■ **WHAT TO PRODUCE**
Search the listing for "Fixpoint" and copy every line where it appears.
*** SUPPLIED DATA ***
(* ===== verification/Base32.v ===== *)
(** * Base32

    Models [crates/fireemu-core-auth/src/base32.rs] (RFC 4648, the encoding of
    TOTP secrets). *)
From S2P Require Import Prelude.

Definition ALPHABET : string := "ABCDEFGHIJKLMNOPQRSTUVWXYZ234567".

Record Base32Error := { b32_offset : Z }.

(** [u64::from_be_bytes([0, 0, 0, buf...])] of five bytes. *)
Definition be_bytes (buf : list Z) : Z := fold_left (fun v b => v * 256 + b) buf 0.

(** How many characters carry the bits of a chunk. *)
Definition chunk_chars (n : nat) : nat :=
  match n with 1 => 2 | 2 => 4 | 3 => 5 | 4 => 7 | _ => 8 end%nat.

Definition char_at (bits : Z) (i : nat) : Z :=
  nth (Z.to_nat (Z.land (Z.shiftr bits (35 - Z.of_nat i * 5)) 0x1F)) (bytes_of ALPHABET) 0.

Definition encode_chunk (chunk : list Z) : list Z :=
  let buf := chunk ++ replicate (5 - length chunk) 0 in
  let bits := be_bytes buf in
  let chars := chunk_chars (length chunk) in
  map (fun i => if (i <? chars)%nat then char_at bits i else ch "=") (seq 0 8).

(** [data.chunks(5)]: the slice pattern that takes five at a time is the
    recursion; the last, shorter chunk is the other case. *)
Fixpoint encode_chunks (data : list Z) : list Z :=
  match data with
  | [] => []
  | a :: b :: c :: d :: e :: rest => encode_chunk [a; b; c; d; e] ++ encode_chunks rest
  | short => encode_chunk short
  end.

Definition encode (data : list Z) : string := string_of (encode_chunks data).

Definition to_ascii_uppercase (b : Z) : Z := if is_ascii_lowercase b then b - 32 else b.

Definition char_value (c : Z) : option Z :=
  let c := to_ascii_uppercase c in
  if is_ascii_uppercase c then Some (c - ch "A")
  else if (ch "2" <=? c) && (c <=? ch "7") then Some (c - ch "2" + 26)
  else None.

(** The loop of [decode] over the bytes from [offset]: what it pushes. *)
Fixpoint decode_loop (offset : Z) (text : list Z) (buffer bits : Z)
    : result (list Z) Base32Error :=
  match text with
  | [] => Ok []
  | c :: text =>
      if c =? ch "=" then Ok []
      else match char_value c with
           | None => Err {| b32_offset := offset |}
           | Some value =>
               let buffer := Z.lor (wrap64 (Z.shiftl buffer 5)) value in
               let bits := wrapping u32 (bits + 5) in
               if 8 <=? bits then
                 let bits := wrapping u32 (bits - 8) in
                 match decode_loop (offset + 1) text buffer bits with
                 | Ok out => Ok (wrapping u8 (Z.land (Z.shiftr buffer bits) 0xFF) :: out)
                 | Err e => Err e
                 end
               else decode_loop (offset + 1) text buffer bits
           end
  end.

Definition decode (text : string) : result (list Z) Base32Error := decode_loop 0 (bytes_of text) 0 0.

Example encode_ex : encode (bytes_of "foobar") = "MZXW6YTBOI======".
Proof. vm_compute. reflexivity. Qed.

Example decode_ex : decode "mzxw6ytboi" = Ok (bytes_of "foobar").
Proof. vm_compute. reflexivity. Qed.

(** ** The characters of a chunk *)

Definition is_byte (b : Z) : Prop := 0 <= b < 256.

(** The five-bit groups of five bytes. *)
Definition groups (a b c d e : Z) : list Z :=
  [a / 8; a mod 8 * 4 + b / 64; b / 2 mod 32; b mod 2 * 16 + c / 16; c mod 16 * 2 + d / 128;
   d / 4 mod 32; d mod 4 * 8 + e / 32; e mod 32].

Lemma group_at a b c d e (i : nat) :
  is_byte a -> is_byte b -> is_byte c -> is_byte d -> is_byte e -> (i < 8)%nat ->
  Z.land (Z.shiftr (be_bytes [a; b; c; d; e]) (35 - Z.of_nat i * 5)) 0x1F =
    nth i (groups a b c d e) 0 /\ 0 <= nth i (groups a b c d e) 0 < 32.
Proof.
  unfold is_byte. intros Ha Hb Hc Hd He Hi. change 0x1F with (Z.ones 5).
  rewrite Z.land_ones, Z.shiftr_div_pow2 by lia. unfold be_bytes. cbn [fold_left].
  destruct i as [|[|[|[|[|[|[|[|i]]]]]]]]; [..|lia];
    cbn [nth groups]; cbn -[Z.div Z.modulo Z.mul Z.add];
    (split; [|Z.div_mod_to_equations; lia]); Z.div_mod_to_equations; lia.
Qed.

(** A character of the alphabet reads back as its index. *)
Lemma alphabet_value v : 0 <= v < 32 ->
  let c := nth (Z.to_nat v) (bytes_of ALPHABET) 0 in
  char_value c = Some v /\ c <> ch "=" /\ is_byte c.
Proof.
  intros Hv. assert (Hall : forallb (fun i =>
      let c := nth i (bytes_of ALPHABET) 0 in
      bool_decide (char_value c = Some (Z.of_nat i)) && negb (c =? ch "=") && (0 <=? c) && (c <? 256))
    (seq 0 32) = true) by (vm_compute; reflexivity).
  rewrite forallb_forall in Hall. specialize (Hall (Z.to_nat v)). rewrite in_seq in Hall.
  specialize (Hall ltac:(lia)). cbv zeta in Hall |- *.
  rewrite !andb_true_iff, bool_decide_eq_true, Z2Nat.id in Hall by lia. unfold is_byte.
  destruct Hall as [[[-> H1] H2] H3]. split_and!; (done || lia).
Qed.

(** ** What the decoder reads

    Only the low [bits] bits of the buffer matter: [r] is their value. *)

Fixpoint take_values (vs : list Z) (r bits : Z) : list Z :=
  match vs with
  | [] => []
  | v :: vs =>
      if 3 <=? bits then (r * 32 + v) / 2 ^ (bits - 3) :: take_values vs ((r * 32 + v) mod 2 ^ (bits - 3)) (bits - 3)
      else take_values vs (r * 32 + v) (bits + 5)
  end.

Fixpoint end_bits (vs : list Z) (bits : Z) : Z :=
  match vs with
  | [] => bits
  | v :: vs => end_bits vs (if 3 <=? bits then bits - 3 else bits + 5)
  end.

Definition prepend (l : list Z) (r : result (list Z) Base32Error) : result (list Z) Base32Error :=
  match r with Ok out => Ok (l ++ out) | Err e => Err e end.

(** Appending five bits to the buffer. *)
Lemma push_bits B v : is_u64 B -> 0 <= v < 32 ->
  Z.lor (wrap64 (Z.shiftl B 5)) v = (B * 32 + v) mod 2 ^ 64.
Proof.
  intros [HB HB'] Hv. unfold wrap64. rewrite Z.shiftl_mul_pow2 by lia. change (2 ^ 5) with 32.
  assert (Hdiv : B * 32 mod 2 ^ 64 = B mod 2 ^ 59 * 32).
  { change (2 ^ 64) with (2 ^ 59 * 32). by rewrite Z.mul_mod_distr_r by lia. }
  assert (Hadd : (B * 32 + v) mod 2 ^ 64 = B * 32 mod 2 ^ 64 + v).
  { pose proof (Z.mod_pos_bound B (2 ^ 59) ltac:(lia)). rewrite <- Z.add_mod_idemp_l by lia.
    apply Z.mod_small. lia. }
  rewrite Hadd, Hdiv. symmetry. rewrite <- Z.add_lor_land.
  replace (Z.land (B mod 2 ^ 59 * 32) v) with 0; [lia|]. symmetry. apply Z.bits_inj'. intros n Hn.
  rewrite Z.land_spec, Z.bits_0. change 32 with (2 ^ 5). destruct (decide (n < 5)).
  - by rewrite Z.mul_pow2_bits_low.
  - rewrite (proj1 (below_pow2_bits 5 v ltac:(lia) ltac:(lia)) ltac:(lia)) by lia. apply andb_false_r.
Qed.

Lemma mod_mod_pow2 x a b : 0 <= a <= b -> (x mod 2 ^ b) mod 2 ^ a = x mod 2 ^ a.
Proof.
  intros Hab. replace (2 ^ b) with (2 ^ a * 2 ^ (b - a)) by (rewrite <- Z.pow_add_r by lia; f_equal; lia).
  assert (0 < 2 ^ a) by (apply Z.pow_pos_nonneg; lia).
  assert (0 < 2 ^ (b - a)) by (apply Z.pow_pos_nonneg; lia).
  rewrite Z.rem_mul_r by lia. rewrite Z.mul_comm, Z.mod_add, Z.mod_mod by lia. done.
Qed.

Lemma div_mod_pow2 x k : 0 <= k -> (x / 2 ^ k) mod 256 = x mod 2 ^ (k + 8) / 2 ^ k.
Proof.
  intros Hk. assert (0 < 2 ^ k) by (apply Z.pow_pos_nonneg; lia).
  rewrite Z.pow_add_r by lia. change (2 ^ 8) with 256. rewrite Z.rem_mul_r by lia.
  rewrite (Z.mul_comm (2 ^ k)), Z.div_add by lia.
  rewrite (Z.div_small (x mod 2 ^ k)) by (apply Z.mod_pos_bound; lia). lia.
Qed.

(** Reading the characters of the values [vs]. *)
Lemma decode_values cs vs : Forall2 (fun c v => char_value c = Some v /\ c <> ch "=" /\ 0 <= v < 32) cs vs ->
  forall off text B bits, is_u64 B -> 0 <= bits < 8 ->
  exists B', is_u64 B' /\
    decode_loop off (cs ++ text) B bits =
      prepend (take_values vs (B mod 2 ^ bits) bits)
        (decode_loop (off + Z.of_nat (length cs)) text B' (end_bits vs bits)).
Proof.
  induction 1 as [|c v cs vs (Hc & Hne & Hv) Hall IH]; intros off text B bits HB Hbits.
  - exists B. split; [done|]. cbn. rewrite Z.add_0_r. by destruct (decode_loop off text B bits).
  - cbn [app decode_loop]. rewrite (proj2 (Z.eqb_neq _ _)) by done. rewrite Hc. cbv zeta.
    rewrite push_bits by done. set (B1 := (B * 32 + v) mod 2 ^ 64).
    assert (HB1 : is_u64 B1) by (apply Z.mod_pos_bound; lia).
    assert (Hr : forall n, 0 <= n <= bits + 5 -> B1 mod 2 ^ n = (B mod 2 ^ bits * 32 + v) mod 2 ^ n).
    { intros n Hn. subst B1. rewrite mod_mod_pow2 by lia.
      rewrite <- (mod_mod_pow2 (B * 32 + v) n (bits + 5)) by lia.
      rewrite <- (mod_mod_pow2 (B mod 2 ^ bits * 32 + v) n (bits + 5)) by lia. f_equal.
      rewrite <- (Z.add_mod_idemp_l (B * 32)), <- (Z.add_mod_idemp_l (B mod 2 ^ bits * 32))
        by (apply Z.pow_nonzero; lia).
      rewrite Z.pow_add_r by lia. change (2 ^ 5) with 32.
      assert (0 < 2 ^ bits) by (apply Z.pow_pos_nonneg; lia).
      by rewrite !Z.mul_mod_distr_r, Z.mod_mod by lia. }
    assert (Hsmall : 0 <= B mod 2 ^ bits * 32 + v < 2 ^ (bits + 5)).
    { rewrite Z.pow_add_r by lia. change (2 ^ 5) with 32.
      pose proof (Z.mod_pos_bound B (2 ^ bits) ltac:(apply Z.pow_pos_nonneg; lia)). lia. }
    rewrite wrapping_id by int_lia.
    cbn [take_values end_bits length]. rewrite Nat2Z.inj_succ.
    destruct (Z.leb_spec 8 (bits + 5)).
    + rewrite wrapping_id by int_lia. rewrite (proj2 (Z.leb_le 3 bits)) by lia.
      destruct (IH (off + 1) text B1 (bits + 5 - 8) HB1 ltac:(lia)) as (B' & HB' & ->).
      exists B'. split; [done|]. replace (bits + 5 - 8) with (bits - 3) by lia.
      assert (Hout : wrapping u8 (Z.land (Z.shiftr B1 (bits - 3)) 0xFF) =
                     (B mod 2 ^ bits * 32 + v) / 2 ^ (bits - 3)).
      { change 0xFF with (Z.ones 8). rewrite Z.land_ones, Z.shiftr_div_pow2 by lia.
        change (2 ^ 8) with 256. rewrite wrapping_id
          by (pose proof (Z.mod_pos_bound (B1 / 2 ^ (bits - 3)) 256); int_lia).
        rewrite div_mod_pow2 by lia. rewrite Hr by lia.
        replace (bits - 3 + 8) with (bits + 5) by lia. by rewrite Z.mod_small. }
      rewrite Hout, Hr by lia. replace (off + 1 + Z.of_nat (length cs)) with (off + Z.succ (Z.of_nat (length cs))) by lia.
      destruct (decode_loop _ _ _ _); done.
    + rewrite (proj2 (Z.leb_gt 3 bits)) by lia.
      destruct (IH (off + 1) text B1 (bits + 5) HB1 ltac:(lia)) as (B' & HB' & ->).
      exists B'. split; [done|]. rewrite Hr, Z.mod_small by lia.
      replace (off + 1 + Z.of_nat (length cs)) with (off + Z.succ (Z.of_nat (length cs))) by lia. done.
Qed.

(** The characters of a whole or short chunk, as the values they read as. *)
Lemma chunk_values a b c d e (n : nat) :
  is_byte a -> is_byte b -> is_byte c -> is_byte d -> is_byte e -> (n <= 8)%nat ->
  Forall2 (fun c v => char_value c = Some v /\ c <> ch "=" /\ 0 <= v < 32)
    (map (char_at (be_bytes [a; b; c; d; e])) (seq 0 n)) (take n (groups a b c d e)).
Proof.
  intros Ha Hb Hc Hd He Hn. apply Forall2_lookup. intros i.
  destruct (decide (i < n)%nat) as [Hi|Hi].
  - assert (Hs : seq 0 n !! i = Some i) by (apply lookup_seq; lia).
    rewrite list_lookup_fmap, Hs, lookup_take_lt by lia. cbn [fmap option_fmap option_map].
    destruct (group_at a b c d e i Ha Hb Hc Hd He ltac:(lia)) as [Hg Hr].
    assert (Hl : groups a b c d e !! i = Some (nth i (groups a b c d e) 0)).
    { destruct (nth_lookup_or_length (groups a b c d e) i 0) as [?|Hlen]; [done|cbn in Hlen; lia]. }
    rewrite Hl. constructor. unfold char_at. rewrite Hg.
    destruct (alphabet_value _ Hr) as (? & ? & ?). done.
  - rewrite !(proj2 (lookup_ge_None _ _)); [constructor| |].
    + rewrite length_take. lia.
    + rewrite length_map, length_seq. lia.
Qed.

Lemma take_out v vs r bits o r' :
  3 <= bits -> r * 32 + v = o * 2 ^ (bits - 3) + r' -> 0 <= r' < 2 ^ (bits - 3) ->
  take_values (v :: vs) r bits = o :: take_values vs r' (bits - 3).
Proof.
  intros Hb Heq Hr. cbn [take_values]. rewrite (proj2 (Z.leb_le 3 bits)), Heq by lia. f_equal.
  - rewrite Z.div_add_l, Z.div_small by lia. lia.
  - f_equal. rewrite Z.add_comm, Z.mod_add by lia. by apply Z.mod_small.
Qed.

Lemma take_in v vs r bits r' :
  bits < 3 -> r * 32 + v = r' -> take_values (v :: vs) r bits = take_values vs r' (bits + 5).
Proof. intros Hb <-. cbn [take_values]. by rewrite (proj2 (Z.leb_gt 3 bits)) by lia. Qed.

Ltac group_arith := first [lia | cbn -[Z.div Z.modulo]; Z.div_mod_to_equations; lia].

(** What the five bytes' groups, whole or cut short, read as. *)
Lemma groups_take a b c d e (n : nat) :
  is_byte a -> is_byte b -> is_byte c -> is_byte d -> is_byte e ->
  (n = 2 \/ n = 4 \/ n = 5 \/ n = 7 \/ n = 8)%nat ->
  take_values (take n (groups a b c d e)) 0 0 = take (n * 5 / 8) [a; b; c; d; e].
Proof.
  unfold is_byte. intros Ha Hb Hc Hd He Hn. unfold groups.
  destruct_or! Hn; subst n; cbn [take];
    rewrite (take_in _ _ 0 0 (a / 8)) by lia;
    rewrite (take_out _ _ _ (0 + 5) a (b / 64)) by group_arith;
    try (rewrite (take_in _ _ _ (0 + 5 - 3) (b / 2)) by group_arith);
    try (rewrite (take_out _ _ _ (0 + 5 - 3 + 5) b (c / 16)) by group_arith);
    try (rewrite (take_out _ _ _ (0 + 5 - 3 + 5 - 3) c (d / 128)) by group_arith);
    try (rewrite (take_in _ _ _ (0 + 5 - 3 + 5 - 3 - 3) (d / 4)) by group_arith);
    try (rewrite (take_out _ _ _ (0 + 5 - 3 + 5 - 3 - 3 + 5) d (e / 32)) by group_arith);
    try (rewrite (take_out _ _ _ (0 + 5 - 3 + 5 - 3 - 3 + 5 - 3) e 0) by group_arith);
    reflexivity.
Qed.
*** End of SUPPLIED DATA ***
■ **OUTPUT**
Fixpoint encode_chunks (data : list Z) : list Z :=
Fixpoint decode_loop (offset : Z) (text : list Z) (buffer bits : Z)
Fixpoint take_values (vs : list Z) (r bits : Z) : list Z :=
Fixpoint end_bits (vs : list Z) (bits : Z) : Z :=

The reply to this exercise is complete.